We are in the middle of three days of mourning. This week's conference is the funeral of the Conservative Party.

But shed no tears. Don't let me hear wailing over the Tees or the lovely dales of Durham and North Yorkshire. For this is not a sudden death. The Tory Party has been terminally ill for a long time.

Its illness did not seem so serious at first - just a little hiccough among some of the grandees who glanced at Tony Blair's image of Cool Britannia and thought: "We could use a bit of that ourselves. Let's modernise the image of the Tory Party".

But, unfortunately, this is precisely how diseases develop their terrible course. Serious and even life-threatening illnesses often start with the mildest symptoms, a little niggling nuisance you think you can throw off.

What the Tories ought to have done was seek help at the first sign of trouble. As soon as the word "image" and that other word always associated with it, "marketing" began to be heard around HQ, there ought to have been emergency surgery to cut these things out.

Instead the disease was ignored until it reached the sorry condition which we see today. But at least we can put a name to this dread disease, rather a long name I'm afraid: it is Creeping Leftism with Compassionate Centrism.
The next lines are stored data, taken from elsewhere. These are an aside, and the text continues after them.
Lemma evaluated_reports object_key account_id failures :
  evaluated
    (map (fun failed =>
            EPost (fst (report_of object_key account_id failed))
              account_id) failures)
  = [].
Proof. induction failures as [|failed rest IH]; simpl; auto. Qed.

(** Lines 165-193 on a well-shaped sub-event. *)
Lemma handle_event_returns event object_key rules ignore_rules h :
  well_shaped event ->
  rules_contained W rules ignore_rules event ->
  exists t,
    handle_event W cfg event object_key rules ignore_rules h
    = (t, Return tt)
    /\ notifications t
       = expected_notifications W cfg object_key rules ignore_rules event
    /\ evaluated t
       = through_first_match W (flatten_json event)
           (ignore_rules ++ rules).
Proof.
  intros ((user & Hu) & (name & Hn) & (account_id & Ha) & (denied & Hd)) Hc.
  destruct (EvaluatorFacts.should_message_be_processed_run
              W event rules ignore_rules user name h Hu Hn Hc)
    as (t0 & Ht0 & He0 & Hn0 & _).
  unfold handle_event, expected_notifications. rewrite Ha.
  set (result := verdict W (flatten_json event) rules ignore_rules) in *.
  destruct (rule_evaluation_errors_to_slack cfg) eqn:Htoggle;
    destruct (should_be_processed result) eqn:Hspb;
    destruct denied;
    (eexists; split;
     [ eapply bind_run; [exact Ht0|];
       rewrite bind_lift_return;
       eapply bind_run;
       [ first [ apply reports_return | reflexivity ] |];
       rewrite Hspb; cbn [negb];
       first
         [ reflexivity
         | rewrite Hd, bind_lift_return;
           eapply bind_run; [reflexivity|];
           apply post_message_returns ]
     | rewrite ?notifications_app, ?evaluated_app,
         ?notifications_reports, ?evaluated_reports, Hn0, He0;
       simpl; rewrite ?app_nil_r; split; reflexivity ]).
Qed.

(** Lines 89-95 on well-shaped sub-events. *)
Lemma for_each_event_returns object_key rules ignore_rules events :
  Forall well_shaped events ->
  Forall (rules_contained W rules ignore_rules) events ->
  forall h,
  exists t,
    for_each events (fun event =>
      handle_event W cfg event object_key rules ignore_rules) h
    = (t, Return tt)
    /\ notifications t
       = flat_map
           (expected_notifications W cfg object_key rules ignore_rules)
           events.
Proof.
  induction 1 as [|event rest Hev _ IH]; intros Hc h.
  - exists []. split; reflexivity.
  - inversion Hc as [|? ? Hc1 Hc2]; subst.
    destruct (handle_event_returns event object_key rules ignore_rules h
                Hev Hc1) as (t1 & Ht1 & Hn1 & _).
    destruct (IH Hc2 (h ++ t1)) as (t2 & Ht2 & Hn2).
    exists (t1 ++ t2). split.
    + cbn [for_each]. now apply (bind_run _ _ h t1 tt).
    + rewrite notifications_app, Hn1, Hn2. reflexivity.
Qed.

End Handler.
End HandlerFacts.

(* ================================================================== *)
(** * The dispatcher and the log retriever *)

Module DispatchFacts.
Import RunFacts HandlerFacts.

Lemma getpath_head record k ks v :
  Py.getpath record (k :: ks) = Return v ->
  Py.contains k record = Return true.
Proof.
  destruct record as [| | | | l | d]; simpl; try discriminate.
  unfold Dict.mem. destruct (Dict.get k d); [reflexivity | discriminate].
Qed.

(** Lines 98-109 on a digest key. *)
Lemma get_cloudtrail_log_records_digest W record bucket quoted h :
  Py.getpath record ["s3"; "bucket"; "name"] = Return bucket ->
  Py.getpath record ["s3"; "object"; "key"] = Return (JStr quoted) ->
  PyStr.contains "Digest" (unquote_plus W quoted) = true ->
  get_cloudtrail_log_records W record h = ([], Return None).
Proof.
  intros Hbucket Hkey Hdigest. unfold get_cloudtrail_log_records.
  rewrite (getpath_head _ _ _ _ Hbucket), bind_lift_return. cbn [negb].
  rewrite Hbucket, bind_lift_return, Hkey, bind_lift_return.
  cbn [unquote_key]. rewrite bind_lift_return, Hdigest. reflexivity.
Qed.

(** Lines 70-80. *)
Lemma handle_removed_object_record_run W record source_file account_id h :
  Py.getpath record ["s3"; "object"; "key"] = Return source_file ->
  account_id_of record = Return account_id ->
  exists r,
    handle_removed_object_record W record h
    = ([ELog INFO "s3:ObjectRemoved event";
        EPost (event_to_slack_message record source_file account_id)
          account_id], r).
Proof.
  intros Hkey Ha. unfold handle_removed_object_record, log.
  rewrite bind_emit, Ha, bind_lift_return, Hkey, bind_lift_return.
  unfold post_message. cbn [fst snd]. eexists. reflexivity.
Qed.

End DispatchFacts.

(** C5, as amended.  Whatever the batch, the records are processed inside
    one [try]; processing itself never posts a top-level error
    notification.  When processing completes, the handler returns 200.
    When processing raises an instance of [Exception], [e], the handler
    makes exactly one call posting the top-level error notification,
    carrying [e] and the batch, with no account id; when that call returns
    the failure is logged and the handler returns 200; when that call
    itself raises, its exception leaves [lambda_handler].  When processing
    raises what is no instance of [Exception] (a rule that exits, say),
    line 61 does not catch it: it leaves [lambda_handler] with no
    top-level notification, no log and no 200. *)
Theorem lambda_handler_reports_failure_once :
  forall (W : World) (cfg : Config) (batch : json) (h : history),
    let processing := process_records W cfg batch h in
    count is_slack_error_post (fst processing) = 0
    /\ match snd processing with
       | Return _ =>
           lambda_handler W cfg batch h = (fst processing, Return 200%Z)
       | Raise e =>
           let report := message_for_slack_error_notification e batch in
           match post_message_raises W (h ++ fst processing) report JNull with
           | None =>
               lambda_handler W cfg batch h
               = (fst processing
                  ++ [EPost report JNull;
                      ELog ERROR "Failed to process event"],
                  Return 200%Z)
           | Some e' =>
               lambda_handler W cfg batch h
               = (fst processing ++ [EPost report JNull], Raise e')
           end
       | RaiseBase b =>
           lambda_handler W cfg batch h = (fst processing, RaiseBase b)
       end.
Proof.
  intros W cfg batch h processing. split.
  - assert (H : at_most is_slack_error_post 0 (process_records W cfg batch)).
    { apply BoundFacts.quiet_process_records.
      - now intros [].
      - reflexivity.
      - reflexivity. }
    specialize (H h). fold processing in H. lia.
  - unfold lambda_handler, bind, try_except. fold processing.
    destruct processing as [t [[]|e|b]]; cbn [fst snd].
    + unfold ret. now rewrite app_nil_r.
    + unfold report_failure, bind, post_message, log, emit, ret.
      destruct (post_message_raises W (h ++ t)
                  (message_for_slack_error_notification e batch) JNull);
        cbn; now rewrite ?app_nil_r.
    + reflexivity.
Qed.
A consultant at the spin-doctor clinic described it to me: "At first we notice that the patient develops this irresistible urge to grin all the time. Then he becomes vague about things he always used to hold as sacrosanct. He doubts, for instance, whether it will be possible to cut taxes. He refuses to see that the health service is failing disastrously and could be rescued only by wholesale privatisation. Typically, the Tory patient remains in denial and refuses to go in for the necessary surgery.

"Without treatment, the second stage of the terminal illness begins. The patient becomes woolly and confused about fundamental principles such as the duty to abolish inheritance tax, to support the public schools and to get rid of the policy of university entrance on class grounds. It is at this crucial stage in the progression of the disease that the patient neglects to attend to his pension - or to all our pensions, actually. He looks around him and sees all these politically-correct non-jobs in the public sector and again makes promises to deal with the problem, but ends up doing nothing about it. His mind becomes affected at this stage and he is typically obsessed with crime, but he will make no commitment either significantly to increase the presence and powers of the police or to promise to lock up criminals for a long time.

"The Tory patient is now in a sorry condition. His mind starts to go and he refuses to acknowledge plain truths about himself. For example, he gibbers and froths at the mouth about national sovereignty but forgets that he has signed up to every EU treaty to diminish Britain's independence. He is now in complete denial."

It is all so tragic. Only a year or so ago the Tory patient's disease could have been cured. Now we have only the funeral oration to prepare: "Maggie, thou shoud'st be with us in this hour".

* Peter Mullen is Rector of St Michael's, Cornhill, in the City of London, and Chaplain to the Stock Exchange.